Of course they didn’t change, they WON.
…..and the winners write the history, unless they are Afghani or VietNamese..
when china actually builds its transport systems roads railways pipes and extracts the rare earth , then we will see a different nation. that i thought would have started already. maybe it has , ive only heard plans so far. to be honest not much can be expected so soon after decades of devastation.
Many thanks to this author for his insight & clarity. A truly brilliant exposition!
Personally, I’d given up on A’stan – so many contradictions and complexities how would I ever get my ahead around it all. But this piece draws it all together.
“One can thus infer that the “Taleban Project”, is just as much a British project. The British are, after all, the inventors of Afghanistan” – says it all!
But canvassing Pakistan’s involvement the author also sets the backdrop for Perfidious Albion’s role in the recent removal from power of democratically-elected Pakistani PM Imran Khan & further his banning of political activity for 5 years by the Pakistani judiciary in what is known as lawfare.
Very much looking forward to Parts II & III.
A wonderfully informative inquiry into a subject matter that the white western Judeo-Christian mass media does not want us to know. Thank you Tariq Marzban. I look forward to the upcoming articles.
Many people outside india especially Muslims think that India is a great country for Muslims.
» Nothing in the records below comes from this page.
(** * Channel download pipeline of the YouTube AI chat assistant

    A shallow embedding of the channel video-discovery and metadata
    pipeline of [server/index.js] (the route [POST /api/youtube/channel],
    lines 371 to 426, and the helpers it calls, lines 229 to 368), followed
    by the properties proved about it.

    Conventions of the embedding.
    - A JavaScript string is a [string]; a character stands for one UTF-16
      code unit, so [String.length] is the [.length] of the source.  Code
      units above 255 have no counterpart here; among them are two line
      terminators and some white space that the patterns and [parseInt]
      would treat specially.
    - Every network call is an input of the model: the record [Upstream]
      says, for each request the code can send, whether the call returns a
      body or throws, and with which message.
    - A function that can throw returns an [outcome]; a function that
      mutates an object takes the object store and returns the new one.
    - [send] appends to the list of events written to the response. *)

From Stdlib Require Import ZArith Ascii String DecimalString DecimalNat.
From stdpp Require Import base list strings gmap sorting.

Local Open Scope string_scope.
Local Open Scope nat_scope.
Local Open Scope list_scope.

(** ** JavaScript values read from JSON *)

(** A parsed JSON document.  A number is kept as the decimal text that
    [String(x)] prints for it: the code only ever applies [ToBoolean] and
    [ToString] (through [parseInt]) to upstream numbers, and both are exact
    on that text.  The fields of an object are listed in the order of
    [Object.values]; an absent key reads as [undefined]. *)
Unset Elimination Schemes.
Inductive json : Type :=
  | JNull
  | JBool (b : bool)
  | JNum (text : string)
  | JStr (s : string)
  | JArr (items : list json)
  | JObj (fields : list (string * json)).
Set Elimination Schemes.

(** [ToBoolean]: [null], [false], [0] and the empty string are falsy. *)
Definition truthy (v : json) : bool :=
  match v with
  | JNull => false
  | JBool b => b
  | JNum text => negb (String.eqb text "0")
  | JStr s => negb (String.eqb s EmptyString)
  | JArr _ | JObj _ => true
  end.

(** [truthyOpt] extends [truthy] to a possibly [undefined] value. *)
Definition truthyOpt (v : option json) : bool :=
  match v with Some x => truthy x | None => false end.

Fixpoint assoc (key : string) (fields : list (string * json)) : option json :=
  match fields with
  | [] => None
  | (k, v) :: rest => if String.eqb k key then Some v else assoc key rest
  end.

(** [obj.key] for the keys this program reads, none of which is an index,
    [length] or a prototype member: only an object can own them.  Reading a
    property of [null] throws and is handled where the source can do it. *)
Definition getProp (obj : json) (key : string) : option json :=
  match obj with
  | JObj fields => assoc key fields
  | _ => None
  end.

(** [obj?.key] on a possibly [undefined] receiver. *)
Definition getPropOpt (obj : option json) (key : string) : option json :=
  match obj with Some o => getProp o key | None => None end.

(** ** Continuation locator (lines 298 to 314) *)

(** A loop that returns the first truthy result of its body. *)
Definition firstFound {A B : Type} (body : A -> option B) : list A -> option B :=
  fix go (l : list A) : option B :=
    match l with
    | [] => None
    | x :: rest =>
        match body x with
        | Some found => Some found
        | None => go rest
        end
    end.

(** The two tests made on the node itself (lines 300 and 301). *)
Definition ownToken (obj : json) : option json :=
  let commandToken := getPropOpt (getProp obj "continuationCommand") "token" in
  if truthyOpt commandToken then commandToken
  else if truthyOpt (getProp obj "token")
          && truthyOpt (getProp obj "continuationEndpoint")
       then getProp obj "token"
       else None.

Fixpoint findContinuationToken (obj : json) : option json :=
  let visit (val : json) : option json :=
    match val with
    | JArr items => firstFound findContinuationToken items
    | JObj _ => findContinuationToken val
    | _ => None
    end in
  match obj with
  | JObj fields =>
      match ownToken obj with
      | Some token => Some token
      | None => firstFound (fun kv => visit (snd kv)) fields
      end
  | JArr items => firstFound visit items
  | _ => None
  end.

(** What [findContinuationToken] does with one child value. *)
Definition visitToken (val : json) : option json :=
  match val with
  | JArr items => firstFound findContinuationToken items
  | JObj _ => findContinuationToken val
  | _ => None
  end.

(** ** Video ID extractor (lines 262 to 272) *)

(** [for (const val of ...) { if (videoIds.length >= maxVideos) return; ... }] *)
Definition forValues {A : Type} (maxVideos : nat)
    (body : A -> list string -> list string) : list A -> list string -> list string :=
  fix go (l : list A) (videoIds : list string) : list string :=
    match l with
    | [] => videoIds
    | x :: rest =>
        if maxVideos <=? length videoIds then videoIds
        else go rest (body x videoIds)
    end.

(** [val.forEach(f)] with the accumulator threaded through. *)
Definition forEach {A : Type}
    (f : A -> list string -> list string) : list A -> list string -> list string :=
  fix go (l : list A) (videoIds : list string) : list string :=
    match l with
    | [] => videoIds
    | x :: rest => go rest (f x videoIds)
    end.

(** [if (!videoIds.includes(id)) videoIds.push(id)] *)
Definition pushNew (id : string) (videoIds : list string) : list string :=
  if decide (id ∈ videoIds) then videoIds else videoIds ++ [id].

(** The identifier a node carries itself: a [videoId] string of length 11. *)
Definition ownVideoId (obj : json) : option string :=
  match getProp obj "videoId" with
  | Some (JStr s) => if String.length s =? 11 then Some s else None
  | _ => None
  end.

Definition pushOwn (obj : json) (videoIds : list string) : list string :=
  match ownVideoId obj with
  | Some id => pushNew id videoIds
  | None => videoIds
  end.

Fixpoint extractVideoIds (maxVideos : nat) (obj : json) (videoIds : list string)
    : list string :=
  let visit (val : json) (ids : list string) : list string :=
    match val with
    | JArr items => forEach (extractVideoIds maxVideos) items ids
    | JObj _ => extractVideoIds maxVideos val ids
    | _ => ids
    end in
  match obj with
  | JObj fields =>
      forValues maxVideos (fun kv => visit (snd kv)) fields (pushOwn obj videoIds)
  | JArr items => forValues maxVideos visit items videoIds
  | _ => videoIds
  end.

(** What [extractVideoIds] does with one child value. *)
Definition visitIds (maxVideos : nat) (val : json) (ids : list string) : list string :=
  match val with
  | JArr items => forEach (extractVideoIds maxVideos) items ids
  | JObj _ => extractVideoIds maxVideos val ids
  | _ => ids
  end.

(** ** Text scanning: the three regular expressions and [parseInt] *)

Definition dquote : ascii := "034"%char.
Definition quoted (s : string) : string := String dquote (s +:+ String dquote EmptyString).

(** The rest of [s] after the literal [p], when [s] starts with [p]. *)
Fixpoint stripPrefix (p s : string) : option string :=
  match p, s with
  | EmptyString, _ => Some s
  | String a p', String b s' => if Ascii.eqb a b then stripPrefix p' s' else None
  | String _ _, EmptyString => None
  end.

(** The longest prefix of [s] made of characters in the class [cls], and
    what follows it: a greedy [cls*]. *)
Fixpoint spanClass (cls : ascii -> bool) (s : string) : string * string :=
  match s with
  | EmptyString => (EmptyString, EmptyString)
  | String c s' =>
      if cls c then let (run, rest) := spanClass cls s' in (String c run, rest)
      else (EmptyString, s)
  end.

(** [str.match(re)] without the [g] flag tries the pattern at each start
    position from the left and keeps the first success. *)
Fixpoint searchFrom {B : Type} (pattern : string -> option B) (s : string) : option B :=
  match pattern s with
  | Some m => Some m
  | None =>
      match s with
      | EmptyString => None
      | String _ s' => searchFrom pattern s'
      end
  end.

(** A lazy [.*?] followed by [tail]: the shortest stretch without a line
    terminator after which [tail] matches. *)
Definition isLineTerminator (c : ascii) : bool :=
  Ascii.eqb c "010"%char || Ascii.eqb c "013"%char.

Fixpoint lazyDots {B : Type} (tail : string -> option B) (s : string) : option B :=
  match tail s with
  | Some m => Some m
  | None =>
      match s with
      | EmptyString => None
      | String c s' => if isLineTerminator c then None else lazyDots tail s'
      end
  end.

Definition isDigit (c : ascii) : bool :=
  (48 <=? nat_of_ascii c) && (nat_of_ascii c <=? 57).

Definition notQuote (c : ascii) : bool := negb (Ascii.eqb c dquote).
Definition isDigitOrComma (c : ascii) : bool := isDigit c || Ascii.eqb c ","%char.

(** A greedy [cls+] captured as group 1 and followed by the literal
    [closing].  The first character of [closing] is never in [cls] here, so
    only the longest run can be followed by it and no shorter run is tried. *)
Definition captureRun (cls : ascii -> bool) (closing : string) (s : string)
    : option string :=
  match spanClass cls s with
  | (String c run, rest) =>
      match stripPrefix closing rest with
      | Some _ => Some (String c run)
      | None => None
      end
  | (EmptyString, _) => None
  end.

(** The pattern [/QkeyQ:Q(UC[^Q]+)Q/], writing Q for the double quote
    character; the result is group 1. *)
Definition channelIdPattern (key : string) (s : string) : option string :=
  match stripPrefix (quoted key +:+ ":" +:+ String dquote "UC") s with
  | Some rest =>
      match captureRun notQuote (String dquote EmptyString) rest with
      | Some run => Some ("UC" +:+ run)
      | None => None
      end
  | None => None
  end.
Indian Hindus have within it a deep facist group for the last hundred plus years it’s a great admirer of Nazi Ideology. In fact a organisation which nurtures this ideology and has worked for a hundred years away from limelight to turn ordinary hindus into a fascist hammer through more than two dozen sister organizations including a few political parties of various shades of religious political right.
This organisation has turned into a mild version of Ukrainian nationalism. Where others ie Christians, Muslims, and other hindus into hate objects calling them similar terms that Ukrainian nationalists and right sector call russians, ie termites, second class citizens etc.Using same process like slow elimination bof language of Muslims opposition to other languages and religion and demonization bof the neighbors Pakistan and Bangladesh and then associating Indian Muslims with them.
All these was forseen by many muslim leaders as even secular parties of Mahatma Gandhi accommodated many of these Ideologies and couldn’t remain immune to it in practice if not in declarations.
Thus people like this writer looking at Pakistan and India as a British construct are misguided.
There is nothing benign about India and it’s hindu majoritarianism which has taken the reigns of power in India since 2014
The author is describing the United States! It is not difficult to paint such a bleak picture of today’s America under the US Government. They think Human Rites is when you paint their blood on your faces.